I need TCP, because I don't want 'direct access to the database file'
as I understand that this kind of access is not multi-thread safe. All
my database clients are connected to the database through TCP
(localhost).


> Really? Hmmm. But anyway, why would you need a different location,
> provided that nbackup should always be run on the same host, so what's
> wrong with running it from /bin?

I'm deploying firebird along with our custom application server, when
installing user has option to use already installed Firebird or to use
firebird server from custom application server subdirectory and
application server expects that nbackup or gbak is to placed in that
subdirectory. But this is no problem, I can fix this..but it's wrong
that it must be run from specific location or it does not work at all,
nor it gives any error message....


>
> > 3. Is full nbackup database dump (-B0 option) compatible with the gbak
> > dump and vice versa?
>
> Nope, they're completely different beasts.

Pity, but I understand that gbak is doing some 'database cleaning'
while performing backup and nbackup does not. If I start to use
nbackup for regular backups, is there any other tool that can be used
to 'maintain compact' database?


> Only nbackup, which does not work remotely. As for how it works, I'd
> suggest to pay more attention to the manual. Or try it yourself.

Yep ur right, I was hoping that nbackup is using TCP/IP and can be
used remotely as it accepts 'localhost' inside connection string, one
would assume that it will also accept IP addres of remote host
machine, but that is not the case, it seems that localhost is only
parsed and ignored, which makes this utility even worse....
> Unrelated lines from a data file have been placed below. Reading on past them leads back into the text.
(** * ninjabot: the [model] package

    A shallow embedding of [src/model/model.go] (candles, the Heikin Ashi
    recurrence, the OHLC series container, dataframes and accounts) together
    with the properties its specification states about it.

    Conventions of the embedding:
    - a Go [float64] is an IEEE 754 binary64 value, [spec_float] with
      precision 53 and maximal exponent 1024; arithmetic is the correctly
      rounded arithmetic of [SpecFloat];
    - a slice is the list of its elements; distinct fields of one struct are
      taken to have distinct backing arrays;
    - a run-time panic (index or slice bound out of range, failed type
      assertion) is the result [None];
    - a method with a pointer receiver that mutates it is a function from the
      receiver's state before the call to its state after the call;
    - a Go [map] value is a reference into a store of map contents. *)

From Stdlib Require Import ZArith Floats.SpecFloat Strings.String Strings.Ascii.
From stdpp Require Import base option list strings gmap.

Local Open Scope Z_scope.

(** ** float64 *)

Module F64.

Definition prec : Z := 53.
Definition emax : Z := 1024.

Definition float64 : Type := spec_float.

(** Conversion of an integer constant to [float64]. *)
Definition of_Z (z : Z) : float64 := binary_normalize prec emax z 0 false.
(** * The POI list-provider pipeline and the node request client

    A shallow embedding of

    - [packages/node/src/api/poi-node-request.ts], class [POINodeRequest]
      ([postRequest], [removeTransactProof],
      [submitValidatedTxidAndMerkleroot]), and
    - the abstract class [ListProvider] that follows it in the same file
      (the two self-rescheduling pollers, [queueNewShields],
      [queueShieldSafe], [validateNextQueuedShieldBatch], [validateShield]).

    Asynchronous TypeScript is embedded in a state-and-exception monad over
    a [World]: the durable stores, the in-memory event buffer and a trace of
    every call that leaves the process (datastore, chain RPC, policy gate,
    signer, HTTP, debug log, timer).  An [await] is a monadic bind; an
    exception keeps the side effects that happened before it was thrown.
    [Promise.all (xs.map f)] starts the tasks in list order and is embedded
    as running them one after the other.

    Collaborators whose code is not part of the sources at hand (the
    datastore classes, the event queue, the blocklist writer, the signer, the
    chain observer) are either interfaces (type classes below) or modelled
    from the specification, and marked as such. *)

From Stdlib Require Import ZArith String Ascii DecimalString.
From stdpp Require Import gmap strings list sorting.
From Stdlib Require DecimalZ DecimalPos.

Local Open Scope Z_scope.

(** ** Strings and numbers as JavaScript prints them *)

(** A template literal [`${n}`] on an integral number. *)
Definition showZ (z : Z) : string := NilZero.string_of_int (Z.to_int z).
Lemma setValue_valueRef b m m' : setValue b m = Some m' -> valueRef m' = b.
Proof.
  unfold setValue. destruct (Z.of_nat (List.length b) >? valueCap m); [discriminate |].
  intros H. injection H as <-. unfold valueRef. cbn.
  rewrite Nat2Z.id. rewrite firstn_app, Nat.sub_diag, firstn_all. cbn. apply app_nil_r.
Qed.

Lemma setValue_fits b m :
  Z.of_nat (List.length b) <= valueCap m -> exists m', setValue b m = Some m'.
Proof.
  intros H. unfold setValue.
  destruct (Z.of_nat (List.length b) >? valueCap m) eqn:E; [lia | eauto].
Qed.

Lemma valueRef_payload m m' : payload m = payload m' -> valueRef m = valueRef m'.
Proof. unfold payload, valueRef. intros H. injection H as -> ->. reflexivity. Qed.

(** ** Frames: what a computation leaves as it was, whatever its outcome *)

Section Frames.
Context {S X : Type} (P : S -> X).

Lemma keeps_ret {A} (a : A) : keeps P (ret a).
Proof. intros s. reflexivity. Qed.

Lemma keeps_panic {A} msg : keeps P (@panic S A msg).
Proof. intros s. reflexivity. Qed.

Lemma keeps_gets {A} (f : S -> A) : keeps P (gets f).
Proof. intros s. reflexivity. Qed.

Lemma keeps_modify (f : S -> S) : (forall s, P (f s) = P s) -> keeps P (modify f).
Proof. intros H s. apply H. Qed.

Lemma keeps_bind {A B} (c : M S A) (k : A -> M S B) :
  keeps P c -> (forall a, keeps P (k a)) -> keeps P (bind c k).
Proof.
  intros Hc Hk s. unfold bind. specialize (Hc s).
  destruct (c s) as [a s' | h s']; cbn in *.
  - rewrite Hk. exact Hc.
  - exact Hc.
Qed.

Lemma keeps_runShrinker {Cand} (sh : shrinker Cand) (try : Cand -> M S bool)
    (stop : M S bool) :
  (forall c, keeps P (try c)) -> keeps P stop -> keeps P (runShrinker sh try stop).
Proof.
  intros Ht Hs. induction sh as [| k IH | c k IH]; cbn.
  - apply keeps_ret.
  - apply keeps_bind; auto.
  - apply keeps_bind; auto.
Qed.
End Frames.

Lemma keeps_zoom {S T X A} (P : S -> X) (Q : T -> X) (from : S -> T) (back : T -> S -> S)
    (c : M T A) :
  (forall s, Q (from s) = P s) -> (forall t s, P (back t s) = Q t) ->
  keeps Q c -> keeps P (zoom from back c).
Proof.
  intros Hf Hb Hc s. unfold zoom. specialize (Hc (from s)).
  destruct (c (from s)); cbn in *; rewrite Hb, Hc; apply Hf.
Qed.

Create HintDb frame.

#[global] Hint Resolve keeps_ret keeps_panic keeps_gets : frame.

Ltac frame :=
  repeat first
    [ solve [eauto with frame]
    | apply keeps_bind; [ | intros ]
    | progress cbv zeta
    | match goal with
      | |- keeps _ (match ?x with _ => _ end) => destruct x
      end ].

Section Facts.
Context {C : Collaborators}.

(** ** The server's steps and the payload *)

Lemma keeps_incrCount : keeps serverPayload incrCount.
Proof. apply keeps_modify. intros ws. reflexivity. Qed.

Lemma keeps_callFuzzFn vs : keeps serverPayload (callFuzzFn vs).
Proof.
  intros ws. unfold callFuzzFn.
  destruct (fuzzFn (entryOf vs) (env ws)) as [r w]. destruct r; reflexivity.
Qed.

Lemma keeps_ctxCancelled : keeps serverPayload ctxCancelled.
Proof. intros ws. unfold ctxCancelled. destruct (ctxErr (env ws)). reflexivity. Qed.

Lemma keeps_applyTimeout d : keeps serverPayload (applyTimeout d).
Proof.
  unfold applyTimeout. destruct (d =? 0).
  - apply keeps_ret.
  - apply keeps_modify. reflexivity.
Qed.

Lemma keeps_onServer {A} (c : M workerServer A) :
  keeps serverPayload c -> keeps minimizingPayload (onServer c).
Proof. intros H. unfold onServer. eapply keeps_zoom; eauto; reflexivity. Qed.

Lemma keeps_setVals vs : keeps minimizingPayload (setVals vs).
Proof. apply keeps_modify. reflexivity. Qed.

Lemma keeps_setRetErr e : keeps minimizingPayload (setRetErr e).
Proof. apply keeps_modify. reflexivity. Qed.

#[local] Hint Resolve keeps_incrCount keeps_callFuzzFn keeps_ctxCancelled
  keeps_applyTimeout keeps_onServer keeps_setVals keeps_setRetErr : frame.

Lemma keeps_shouldStop limit wantError : keeps minimizingPayload (shouldStop limit wantError).
Proof. unfold shouldStop. frame. Qed.

Lemma keeps_tryMinimized keep valI cand : keeps minimizingPayload (tryMinimized keep valI cand).
Proof. unfold tryMinimized. frame. Qed.

#[local] Hint Resolve keeps_shouldStop keeps_tryMinimized : frame.

Lemma keeps_shrinkValue limit keep valI v :
  keeps minimizingPayload (shrinkValue limit keep valI v).
Proof.
  unfold shrinkValue. destruct v; cbv zeta;
    try apply keeps_ret;
    try match goal with |- keeps _ (if ?b then _ else _) => destruct b; [apply keeps_ret | ] end;
    apply keeps_runShrinker; intros; eauto with frame.
Qed.

#[local] Hint Resolve keeps_shrinkValue : frame.

Lemma keeps_shrinkLoop limit keep n : forall valI,
  keeps minimizingPayload (shrinkLoop limit keep n valI).
Proof.
  induction n as [| n IH]; intros valI; cbn.
  - apply keeps_ret.
  - frame.
Qed.

#[local] Hint Resolve keeps_shrinkLoop : frame.

Lemma keeps_minimizeInput limit keep : keeps minimizingPayload (minimizeInput limit keep).
Proof. unfold minimizeInput. frame. Qed.

Lemma keeps_callMinimizeInput vs limit keep :
  keeps serverPayload (callMinimizeInput vs limit keep).
Proof.
  intros ws. unfold callMinimizeInput.
  pose proof (keeps_minimizeInput limit keep {| srv := ws; vals := vs; retErr := None |}) as H.
  destruct (minimizeInput _ _ _); exact H.
Qed.

Lemma applyTimeout_run d ws : applyTimeout d ws = Ret tt (afterTimeout d ws).
Proof. unfold afterTimeout, applyTimeout. destruct (d =? 0); reflexivity. Qed.

Lemma afterTimeout_mem d ws : mem (afterTimeout d ws) = mem ws.
Proof. unfold afterTimeout, applyTimeout. destruct (d =? 0); reflexivity. Qed.

Lemma afterTimeout_env d ws : env (afterTimeout d ws) = timed d (env ws).
Proof. unfold afterTimeout, applyTimeout, timed. destruct (d =? 0); reflexivity. Qed.

Lemma afterTimeout_log d ws : log (afterTimeout d ws) = log ws.
Proof. unfold afterTimeout, applyTimeout. destruct (d =? 0); reflexivity. Qed.

Lemma afterTimeout_mutator d ws : mutator (afterTimeout d ws) = mutator ws.
Proof. unfold afterTimeout, applyTimeout. destruct (d =? 0); reflexivity. Qed.

(** C5: workerServer.minimize writes the payload of the shared memory, with
    the marshalled shrunken values, only when minimizeInput reports success;
    on every other outcome, a response with Success false or no response at
    all, the payload is as the call found it. Success of the response is the
    success minimizeInput returned, Err is the text of its error, and
    CoverageData is the coverage snapshot exactly when it succeeded with a
    nil error, nil otherwise. *)
Theorem minimize_writes_only_on_success (args : minimizeArgs) (ws : workerServer) :
  match minimize args ws with
  | Ret resp ws' =>
      exists success err vs vs' ws1,
        unmarshalCorpusFile (valueCopy (mem ws)) = inr vs
        /\ callMinimizeInput vs (MinimizeArgs.Limit args) (MinimizeArgs.KeepCoverage args)
             (afterTimeout (MinimizeArgs.Timeout args) ws) = Ret (success, err, vs') ws1
        /\ MinimizeResponse.Success resp = success
        /\ (success = true ->
            valueRef (mem ws') = marshalCorpusFile vs' /\ payload (mem ws1) = payload (mem ws))
        /\ (success = false -> payload (mem ws') = payload (mem ws))
        /\ MinimizeResponse.Err resp = match err with Some e => e | None => "" end
        /\ MinimizeResponse.CoverageData resp =
             if success && isNil err then Some (coverageSnapshot (env ws')) else None
  | Abort _ ws' => payload (mem ws') = payload (mem ws)
  end.
Proof.
  unfold minimize, bind, gets.
  destruct (unmarshalCorpusFile (valueCopy (mem ws))) as [e | vs] eqn:Hdec.
  - reflexivity.
  - pose proof (keeps_applyTimeout (MinimizeArgs.Timeout args) ws) as Ht.
    unfold afterTimeout.
    destruct (applyTimeout (MinimizeArgs.Timeout args) ws) as [[] ws0 | h ws0] eqn:Hto;
      cbn in Ht |- *; [ | exact Ht ].
    pose proof (keeps_callMinimizeInput vs (MinimizeArgs.Limit args)
                  (MinimizeArgs.KeepCoverage args) ws0) as Hm.
    destruct (callMinimizeInput vs _ _ ws0) as [[[success err] vs'] ws1 | h ws1] eqn:Hmin;
      cbn in Hm; [ | unfold serverPayload in *; congruence ].
    unfold serverPayload in *.
    destruct success.
    + unfold writeToMem.
      destruct (setValue (marshalCorpusFile vs') (mem ws1)) as [m' |] eqn:Hset; cbn.
      * exists true, err, vs, vs', ws1.
        repeat split; try congruence; try (destruct err; reflexivity).
        now apply setValue_valueRef in Hset.
      * congruence.
    + cbn. exists false, err, vs, vs', ws1.
      repeat split; try congruence; destruct err; reflexivity.
Qed.

(** ** fuzz and the payload *)

Lemma keeps_fuzzOnce vs : keeps serverPayload (fuzzOnce vs).
Proof. unfold fuzzOnce. frame. Qed.

Lemma keeps_mutateVals vs : keeps serverPayload (mutateVals vs).
Proof.
  intros ws. unfold mutateVals.
  destruct (mutate vs (valueCap (mem ws)) (mutator ws)). reflexivity.
Qed.

Lemma keeps_fuzzShouldStop limit : keeps serverPayload (fuzzShouldStop limit).
Proof. apply keeps_gets. Qed.

#[local] Hint Resolve keeps_fuzzOnce keeps_mutateVals keeps_fuzzShouldStop : frame.

Lemma keeps_fuzzWarmup vs resp : keeps serverPayload (fuzzWarmup vs resp).
Proof. unfold fuzzWarmup. frame. Qed.

Lemma keeps_fuzzLoop fuel limit : forall vs resp,
  keeps serverPayload (fuzzLoop fuel limit vs resp).
Proof.
  induction fuel as [| fuel IH]; intros vs resp; cbn.
  - intros ws. reflexivity.
  - frame.
Qed.

Lemma keeps_installCoverage data : keeps serverPayload (installCoverage data).
Proof.
  unfold installCoverage. frame; apply keeps_modify; reflexivity.
Qed.

#[local] Hint Resolve keeps_fuzzWarmup keeps_fuzzLoop keeps_installCoverage : frame.

Lemma keeps_fuzz fuel args : keeps serverPayload (fuzz fuel args).
Proof.
  unfold fuzz. frame.
  apply keeps_modify. intros ws. destruct (prngSave (mutator ws)). reflexivity.
Qed.

Lemma keeps_encode r : keeps serverPayload (encode r).
Proof. intros ws. unfold encode. destruct (pipeWrite (env ws)). reflexivity. Qed.

(** A fuzz call as the serve loop handles it. *)
Lemma keeps_handle_fuzz fuel args :
  keeps serverPayload (handle fuel {| Ping := None; Fuzz := Some args; Minimize := None |}).
Proof.
  unfold handle, dispatch, Fuzz.
  pose proof (keeps_fuzz fuel args). pose proof keeps_encode. frame.
Qed.

Lemma keeps_callLocked_fuzz fuel io args :
  keeps clientPayload
    (callLocked fuel io {| Ping := None; Fuzz := Some args; Minimize := None |}).
Proof.
  unfold callLocked. destruct (sendErr io); [apply keeps_ret |].
  intros wc. pose proof (keeps_handle_fuzz fuel args (peer wc)) as H.
  destruct (handle fuel _ (peer wc)) as [[e | r] ws | h ws]; exact H.
Qed.

Lemma keeps_fuzzReturn entryIn args inp callErr resp :
  keeps clientPayload (fuzzReturn entryIn args inp callErr resp).
Proof.
  unfold fuzzReturn. apply keeps_bind; [apply keeps_gets | intros m]. cbv zeta.
  destruct (negb (bytesEqual inp (valueRef m))); [apply keeps_panic |].
  match goal with |- keeps _ (if ?b then _ else _) => destruct b end; [| apply keeps_ret].
  destruct (unmarshalCorpusFile inp) as [e | vs]; [apply keeps_panic |].
  apply keeps_bind; [apply keeps_gets | intros r0].
  match goal with |- keeps _ (let (_, _) := ?p in _) => destruct p end.
  apply keeps_bind; [apply keeps_modify; reflexivity | intros _; apply keeps_ret].
Qed.

(** The fault of fuzzReturn when the bytes differ, and its absence when
    they do not. *)
Lemma fuzzReturn_modified entryIn args inp callErr resp wc :
  bytesEqual inp (valueRef (mem (peer wc))) = false ->
  fuzzReturn entryIn args inp callErr resp wc
  = Abort (Panic "workerServer.fuzz modified input") wc.
Proof. intros H. unfold fuzzReturn, bind, gets. rewrite H. reflexivity. Qed.

Lemma fuzzReturn_unmodified entryIn args inp callErr resp wc :
  bytesEqual inp (valueRef (mem (peer wc))) = true ->
  notModifiedFault (fuzzReturn entryIn args inp callErr resp wc).
Proof.
  intros H. unfold fuzzReturn, bind, gets. rewrite H. cbn [negb].
  match goal with |- context [if ?b then _ else _] => destruct b end; [| exact I].
  destruct (unmarshalCorpusFile inp) as [e | vs]; [cbn; discriminate |].
  match goal with |- context [let (_, _) := ?p in _] => destruct p end.
  exact I.
Qed.

Lemma clientFuzz_input_kept fuel io entryIn args wc inp :
  closedBefore io = false ->
  CorpusEntryData entryIn = inr inp ->
  Z.of_nat (List.length inp) <= valueCap (mem (peer wc)) ->
  valueRef (mem (peer (finalState (clientFuzz fuel io entryIn args wc)))) = inp.
Proof.
  intros Hopen Hdata Hfit. unfold clientFuzz. rewrite Hopen, Hdata.
  destruct (setValue_fits inp (setCount 0 (mem (peer wc))) Hfit) as [m' Hset].
  unfold bind at 1. unfold onPeer at 1, zoom, modify. cbn [peer].
  unfold bind at 1. unfold clientSetValue, onPeer, zoom. cbn [peer withMem mem].
  rewrite Hset.
  match goal with
  | |- valueRef (mem (peer (finalState (?c ?s)))) = _ =>
      assert (Hk : keeps clientPayload c); [ | specialize (Hk s) ]
  end.
  - apply keeps_bind; [apply keeps_callLocked_fuzz | intros [callErr r]].
    cbv zeta. destruct (closedAfter io); [apply keeps_ret | apply keeps_fuzzReturn].
  - eapply eq_trans; [exact (valueRef_payload _ _ Hk) |]. cbn.
    now apply setValue_valueRef in Hset.
Qed.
My summary on nbackup tool:
- does not support remote (TCP) database access although u can use
'localhost' in connection string which can mislead u
- it expects that aliases.conf is placed in directory above, if not,
it breaks without any error
- when making full backup, seems that whole database file is copied to
the backup file, prior to this nbackup seems to lock database with
ALTER DATABASE BEGIN BACKUP thus allowing somewhat safer copy...
- when restoring database, original database file must not exist, you
have to delete it manually
- when making incremental backups u are never exactly sure what is
last full backup file from which incremental backup is done. I
recently found that you can find last full backup in the
RDB$BACKUP_HISTORY syste table, sort by date and find last backup with
level 0
- only thing that I can say is that I've tested nbackup on 'live
database with connected clients' and it seems to work without error
and very fast.
- with all these in mind and with warning that nbackup versions prior
to 2.1.1 can cause database deadlock probably I should give up on
incremental backups for firebird database until nbackup becomes more
stable.

Final question:
Does anybody actually use nbackup for database backups? Anyone has
practical experiences with this tool?